WebmasterWorld Senior Member 10+ Year Member Top Contributors Of The Month



you know when you are at a site and you get that message that says "the page you are about to view contains a mixture of encrypted and unencrypted content".

Do you click yes or no?

I usually don't know what to do.

I just watched a CIO totally bonk on not knowing what to do or why he was getting this message!

I too "bonk" because I don't know what to do either - I just figure some tech person made a mistake and it doesn't really matter what I do other than leave the site as quick as I can.

But even more important:

HOW DO I AVOID HAVING MY VISITORS GET THIS CRYPTIC message?

jdMorgan

11:10 pm on Aug 8, 2010 (gmt 0)

WebmasterWorld Senior Member 10+ Year Member



Do not include images, css, or external js files into an SSL (https) page using non-SSL (http) URLs.

If you implement domain or page-URL canonicalization code (redirecting http requests for secure pages to https and redirecting https requests for non-secure pages back to http), then take care to exclude any objects shared between http and https pages from these rules.

If you get such a warning on your own site, fire up the Live HTTP Headers add-on for Firefox and look at the client-request/server-response transactions. If you see non-secure objects being loaded from a secure page, then you can be sure that the <src="link"> is wrong on the secure page or that you've got an incompletely-coded canonicalization redirect somewhere.

I run into this occasionally.

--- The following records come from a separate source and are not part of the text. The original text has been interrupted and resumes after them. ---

(* ===== verification/Tag.v ===== *)
(** * Tags and their propagation: src/internal/tag/tag.go, propagate.go

    The rows a tag application writes and the walk that hands a propagating tag
    down the primary children, over the tables of [Leaf].  container/heap answers
    some least element ([GoHeap]); SQLite's julianday is a parameter.  [AddTag]
    stores a blob before it applies its tag, and is not here. *)

From stdpp Require Import gmap.
From S2P Require Import Prelude GoMap GoStd Leaf.

Definition TagCancel : Z := 0.
Definition TagSingleton : Z := 1.
Definition TagPropagating : Z := 2.

Inductive tag_error := ErrUnreadableMtime (cid : Z) | ErrTooManyIterations | ErrTagName (tagid : Z) | ErrLeaf (e : leaf_error).
Abbreviation tresult := (outcome tag_error).

(** What a call works on: the tables, and the batch's schedule when it has one. *)
Record state := mk_state { tbl : tables; sched : option Pending }.

(** [nullableValue]. *)
Definition nullableValue (v : bytes) : option bytes := match v with [] => None | _ => Some v end.

(** UPDATE event ... WHERE objid=rid. *)
Definition update_event (t : tables) (rid : Z) (f : event -> event) : tables := set_events t (alter f rid (events t)).
Definition set_bgcolor (v : option bytes) (e : event) : event := mk_event v (ev_euser e) (ev_ecomment e) (ev_mtime e) (ev_omtime e).
Definition set_euser (v : option bytes) (e : event) : event := mk_event (ev_bgcolor e) v (ev_ecomment e) (ev_mtime e) (ev_omtime e).
Definition set_ecomment (v : option bytes) (e : event) : event := mk_event (ev_bgcolor e) (ev_euser e) v (ev_mtime e) (ev_omtime e).

(** ** The walk *)
Record queueItem := mk_queueItem { qi_rid : Z; qi_mtime : Z }.

(** container/heap over [mtimeQueue]: [heap.Push] adds an element, [heap.Pop]
    takes a least one out. *)
Class GoHeap := {
  heap_push : queueItem -> list queueItem -> list queueItem;
  heap_pop : list queueItem -> option (queueItem * list queueItem);
  heap_push_perm q h : Permutation (heap_push q h) (q :: h);
  heap_pop_nil : heap_pop [] = None;
  heap_pop_cons h : h <> [] -> exists q h', heap_pop h = Some (q, h') /\ Permutation h (q :: h')
    /\ Forall (fun q' => qi_mtime q <= qi_mtime q') h';
}.

Record propagation := mk_propagation {
  pr_tagid : Z; pr_tagType : Z; pr_origID : Z; pr_mtime : Z; pr_value : bytes; pr_tagName : bytes;
  pr_reachAbsent : bool }.

Record walkChild := mk_walkChild { cid : Z; childMtime : Z; doit : bool }.

Definition maxIterations : nat := Z.to_nat 1000000.

Section Walk.
Context `{TO : !TableOrder} `{GH : !GoHeap}.

(** The query's [doit] column: COALESCE(srcid=0 AND tagxref.mtime < ?, ?). *)
Definition doit_column (pr : propagation) (t : tables) (cid : Z) : bool :=
  match tagxref t !! (pr_tagid pr, cid) with
  | Some r => (tr_srcid r =? 0) && (tr_mtime r <? pr_mtime pr)
  | None => (pr_tagType pr =? TagPropagating) || pr_reachAbsent pr
  end.

Definition primary_links (t : tables) (rid : Z) : list link :=
  List.filter (fun l => (lk_pid l =? rid) && lk_isprim l) (plink t).

Fixpoint scan_children (pr : propagation) (t : tables) (rows : list link) : tresult (list walkChild) :=
  match rows with
  | [] => Ok []
  | l :: rows =>
      match lk_mtime l with
      | None => Err (ErrUnreadableMtime (lk_cid l))
      | Some m =>
          let? rest := scan_children pr t rows in
          Ok (mk_walkChild (lk_cid l) m (doit_column pr t (lk_cid l)) :: rest)
      end
  end.

Definition children (pr : propagation) (t : tables) (rid : Z) : tresult (list walkChild) :=
  scan_children pr t (table_order (primary_links t rid)).

(** [Schedule] of a branch row just written. *)
Definition schedule (st : state) (p : Pending) (rid : Z) : tresult state :=
  let? p := wrap_err ErrLeaf (Schedule p (tbl st) rid) in Ok (mk_state (tbl st) (Some p)).

Definition inherited_row (pr : propagation) : tagrow :=
  mk_tagrow 2 0 (pr_origID pr) (nullableValue (pr_value pr)) (pr_mtime pr).

Definition apply_tables (pr : propagation) (t : tables) (cid : Z) : tables :=
  if pr_tagType pr =? TagPropagating then
    let t := set_tagxref t (<[(pr_tagid pr, cid) := inherited_row pr]> (tagxref t)) in
    if bytes_eqb (pr_tagName pr) (bs "bgcolor") then update_event t cid (set_bgcolor (Some (pr_value pr))) else t
  else
    let t := set_tagxref t (delete (pr_tagid pr, cid) (tagxref t)) in
    if bytes_eqb (pr_tagName pr) (bs "bgcolor") then update_event t cid (set_bgcolor None) else t.

Definition apply (pr : propagation) (st : state) (cid : Z) : tresult state :=
  let st := mk_state (apply_tables pr (tbl st) cid) (sched st) in
  match sched st with
  | Some p => if pr_tagid pr =? BranchTagID then schedule st p cid else Ok st
  | None => Ok st
  end.

(** The loop over one check-in's children: what it applied, and the queue. *)
Fixpoint apply_children (pr : propagation) (cs : list walkChild) (pq : list queueItem) (st : state)
    : tresult (list queueItem * state) :=
  match cs with
  | [] => Ok (pq, st)
  | c :: cs =>
      if doit c then
        let? st := apply pr st (cid c) in
        apply_children pr cs (heap_push (mk_queueItem (cid c) (childMtime c)) pq) st
      else apply_children pr cs pq st
  end.

(** The walk's loop; [remaining] are the iterations it has left. *)
Fixpoint walk (remaining : nat) (pr : propagation) (pq : list queueItem) (visited : gset Z) (st : state) : tresult state :=
  match heap_pop pq with
  | None => Ok st
  | Some (item, pq) =>
      match remaining with
      | O => Err ErrTooManyIterations
      | S remaining =>
          if bool_decide (qi_rid item ∈ visited) then walk remaining pr pq visited st
          else
            let? cs := children pr (tbl st) (qi_rid item) in
            let? (pq, st) := apply_children pr cs pq st in
            walk remaining pr pq ({[qi_rid item]} ∪ visited) st
      end
  end.

Definition propagate (pr : propagation) (st : state) (pid : Z) : tresult state :=
  walk maxIterations pr (heap_push (mk_queueItem pid 0) []) ∅ st.

(** ** Re-propagating all the tags of a check-in *)
Definition rows_of (t : tables) (rid : Z) : list (Z * tagrow) :=
  omap (fun kr : (Z * Z) * tagrow => if snd (fst kr) =? rid then Some (fst (fst kr), snd kr) else None)
       (map_to_list (tagxref t)).

(** SELECT tagname FROM tag WHERE tagid=?. *)
Definition tagname_of (t : tables) (tagid : Z) : option bytes :=
  fst <$> head (List.filter (fun kv : bytes * Z => snd kv =? tagid) (map_to_list (tag t))).

Fixpoint propagate_entries (es : list (Z * tagrow)) (rid : Z) (st : state) : tresult state :=
  match es with
  | [] => Ok st
  | (tagid, r) :: es =>
      let tagtype := if tr_type r =? TagSingleton then TagCancel else tr_type r in
      match tagname_of (tbl st) tagid with
      | None => Err (ErrTagName tagid)
      | Some tagname =>
          let? st := propagate (mk_propagation tagid tagtype (tr_origid r) (tr_mtime r)
                                  (default [] (tr_value r)) tagname false) st rid in
          propagate_entries es rid st
      end
  end.

Definition propagateAll (rid : Z) (st : state) : tresult state :=
  if rid <=? 0 then Ok st else propagate_entries (table_order (rows_of (tbl st) rid)) rid st.

Definition PropagateAllLeaves (rid : Z) (st : state) : tresult state :=
  match sched st with
  | None => Panic "tag.PropagateAllLeaves: leaves must not be nil"
  | Some _ => propagateAll rid st
  end.

(** ** Applying a tag *)
Record ApplyOpts := mk_ApplyOpts {
  TargetRID : Z; SrcRID : Z; TagName : bytes; TagType : Z; Value : bytes; MTime : Z; Leaves : option Pending }.

(** The new row's id is one past the greatest, as for any INTEGER PRIMARY KEY. *)
Definition next_tagid (t : tables) : Z := next_id (map snd (map_to_list (tag t))).

Definition ensureTag (t : tables) (name : bytes) : tresult (Z * tables) :=
  match name with
  | [] => Panic "tag.ensureTag: name must not be empty"
  | _ =>
      match tag t !! name with
      | Some tagid => Ok (tagid, t)
      | None => Ok (next_tagid t, set_tag t (<[name := next_tagid t]> (tag t)))
      end
  end.

Definition superseded (t : tables) (tagid rid mtime : Z) : bool :=
  match tagxref t !! (tagid, rid) with Some r => tr_mtime r >=? mtime | None => false end.

Definition replacesPropagatingBranch (t : tables) (tagid : Z) (opts : ApplyOpts) : bool :=
  if negb (tagid =? BranchTagID) || (TagType opts =? TagPropagating) then false
  else match tagxref t !! (tagid, TargetRID opts) with Some r => tr_type r =? TagPropagating | None => false end.

(** [eventTagColumns]. *)
Definition eventTagColumns (name : bytes) : option (option bytes -> event -> event) :=
  if bytes_eqb name (bs "bgcolor") then Some set_bgcolor
  else if bytes_eqb name (bs "user") then Some set_euser
  else if bytes_eqb name (bs "comment") then Some set_ecomment
  else None.

Definition applyEventOverride (t : tables) (opts : ApplyOpts) : tables :=
  match eventTagColumns (TagName opts) with
  | None => t
  | Some col =>
      let value := if TagType opts =? TagCancel then None else nullableValue (Value opts) in
      update_event t (TargetRID opts) (col value)
  end.

(** SQLite's julianday: the day a time string names. *)
Context (julianday : bytes -> option Z).

(** 5373484.5, the end of year 9999, as the float order's integer. *)
Definition julian_end : Z := 4707527746023063552.

(** The time of a date tag applied to [rid] itself. *)
Definition date_override (t : tables) (rid : Z) : option Z :=
  match tag t !! bs "date" with
  | None => None
  | Some tagid =>
      match tagxref t !! (tagid, rid) with
      | None => None
      | Some r =>
          if (tr_srcid r >? 0) && (tr_type r >? 0) then
            match tr_value r with
            | Some v => match julianday v with
                        | Some jd => if (jd >? 0) && (jd <? julian_end) then Some jd else None
                        | None => None
                        end
            | None => None
            end
          else None
      end
  end.

Definition refreshed (jd : option Z) (e : event) : event :=
  mk_event (ev_bgcolor e) (ev_euser e) (ev_ecomment e)
    (default (default (ev_mtime e) (ev_omtime e)) jd) (Some (default (ev_mtime e) (ev_omtime e))).

Definition RefreshEventTime (t : tables) (rid : Z) : tresult tables :=
  if rid <=? 0 then Panic "tag.RefreshEventTime: rid must be positive"
  else Ok (update_event t rid (refreshed (date_override t rid))).

Definition applyDateOverride (t : tables) (opts : ApplyOpts) : tresult tables :=
  if bytes_eqb (TagName opts) (bs "date") then RefreshEventTime t (TargetRID opts) else Ok t.

Definition propagateAfterInsert (st : state) (tagid : Z) (opts : ApplyOpts) (reachAbsent : bool) : tresult state :=
  let tagType := if TagType opts =? TagSingleton then TagCancel else TagType opts in
  propagate (mk_propagation tagid tagType (TargetRID opts) (MTime opts) (Value opts) (TagName opts)
               (reachAbsent && (tagType =? TagCancel))) st (TargetRID opts).

Definition target_row (opts : ApplyOpts) : tagrow :=
  mk_tagrow (TagType opts) (SrcRID opts) (TargetRID opts) (nullableValue (Value opts)) (MTime opts).

Definition insert_target (t : tables) (tagid : Z) (opts : ApplyOpts) : tables :=
  set_tagxref t (<[(tagid, TargetRID opts) := target_row opts]> (tagxref t)).

(** The tables, and the caller's schedule as the call leaves it. *)
Definition ApplyTagWithTx (t : tables) (opts : ApplyOpts) : tresult state :=
  if bytes_eqb (TagName opts) [] then Panic "tag.ApplyTagWithTx: opts.TagName must not be empty"
  else if TargetRID opts <=? 0 then Panic "tag.ApplyTagWithTx: opts.TargetRID must be positive"
  else
    let? (tagid, t) := ensureTag t (TagName opts) in
    if (tagid =? BranchTagID) && bool_decide (Leaves opts = None) then
      Panic "tag.ApplyTagWithTx: a branch tag needs opts.Leaves"
    else if superseded t tagid (TargetRID opts) (MTime opts) then Ok (mk_state t (Leaves opts))
    else
      let reach := replacesPropagatingBranch t tagid opts in
      let t := insert_target t tagid opts in
      let? st :=
        match Leaves opts with
        | Some p => if tagid =? BranchTagID then schedule (mk_state t (Some p)) p (TargetRID opts)
                    else Ok (mk_state t (Some p))
        | None => Ok (mk_state t None)
        end in
      let? t := applyDateOverride (applyEventOverride (tbl st) opts) opts in
      propagateAfterInsert (mk_state t (sched st)) tagid opts reach.

(** In one transaction, which applies its own schedule when the caller has none. *)
Definition ApplyTag (t : tables) (opts : ApplyOpts) : tresult state :=
  if bytes_eqb (TagName opts) [] then Panic "tag.ApplyTag: opts.TagName must not be empty"
  else if TargetRID opts <=? 0 then Panic "tag.ApplyTag: opts.TargetRID must be positive"
  else
    match Leaves opts with
    | Some _ => ApplyTagWithTx t opts
    | None =>
        let? st := ApplyTagWithTx t (mk_ApplyOpts (TargetRID opts) (SrcRID opts) (TagName opts) (TagType opts)
                                       (Value opts) (MTime opts) (Some NewPending)) in
        match sched st with
        | Some p => let? t := wrap_err ErrLeaf (Apply p (tbl st)) in Ok (mk_state t None)
        | None => Ok st
        end
    end.

End Walk.

(** A heap that looks for a least element. *)
Fixpoint pop_least (h : list queueItem) : option (queueItem * list queueItem) :=
  match h with
  | [] => None
  | q :: h =>
      match pop_least h with
      | Some (q', h') => if qi_mtime q' <? qi_mtime q then Some (q', q :: h') else Some (q, h)
      | None => Some (q, h)
      end
  end.

Lemma pop_least_none h : pop_least h = None -> h = [].
Proof. destruct h as [|q h]; [done|]. simpl. destruct (pop_least h) as [[q' h']|]; [|done]. by destruct (_ <? _). Qed.

Lemma pop_least_some h q h' : pop_least h = Some (q, h') ->
  Permutation h (q :: h') /\ Forall (fun q' => qi_mtime q <= qi_mtime q') h'.
Proof.
  revert q h'. induction h as [|a h IH]; intros q h'; [done|]. simpl.
  destruct (pop_least h) as [[b k]|] eqn:E.
  - destruct (IH _ _ eq_refl) as [Hp Hf]. destruct (_ <? _) eqn:Hl; zbool; intros [= <- <-].
    + split; [by rewrite Hp, Permutation_swap|]. constructor; [lia|done].
    + split; [done|]. rewrite Hp. constructor; [lia|]. eapply Forall_impl; [done|]. simpl. lia.
  - apply pop_least_none in E as ->. intros [= <- <-]. split; [done|constructor].
Qed.

#[export] Program Instance list_heap : GoHeap := { heap_push q h := q :: h; heap_pop := pop_least }.
Next Obligation. done. Qed.
Next Obligation. done. Qed.
Next Obligation.
  intros h Hh. destruct (pop_least h) as [[q h']|] eqn:E; [|by apply pop_least_none in E].
  exists q, h'. split; [done|]. by apply pop_least_some.
Qed.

If the site is well-known to me, I'll keep browsing as long as the address in the browser's address bar is correct, and as long as I'm not actually in the login/checkout process. If any of these three factors are false, then I'm outta there -- unbonked, but outta there. :)

Jim

rocknbil

2:26 am on Aug 9, 2010 (gmt 0)

WebmasterWorld Senior Member 10+ Year Member



Yeah it's usually images or other harmless stuff many amateurs wouldn't expect - like Google Analytics that is hard-coded to the non-https version, or a flash object with a full http: url. It does make them look tacky though. What really gets my panties in a wad is getting this alert on the big name sites that should know better - one of them a PCI compliance security web site. Ugh.

chewy

4:01 am on Aug 10, 2010 (gmt 0)

WebmasterWorld Senior Member 10+ Year Member Top Contributors Of The Month



I think I've got it figured out.

The driving problem here was with an ecommerce site which showed a thank you page with secure and unsecure content on it (some coming from non-secure MSN / Yahoo tracking codes).

Because the transaction was technically complete, we weren't loosing customers, but what we were loosing was the cookie on various sessions where people clicked "no" or bailed and the cookies containing transaction amounts or other conversion data got lost.

Hence the cookie crumbled and our Google Analytics ecommerce data (transactions and revenue) never even closely matched the shopping cart data.

somewhere along the line, I also realized that different browsers were converting (or recording conversions) at hugely different rates than others.

once I get this settled, it will be interesting to see if this widely differing browser conversion data settles down as well.

Security is important.

I'll be looking at this now with a close eye on other sites I work on.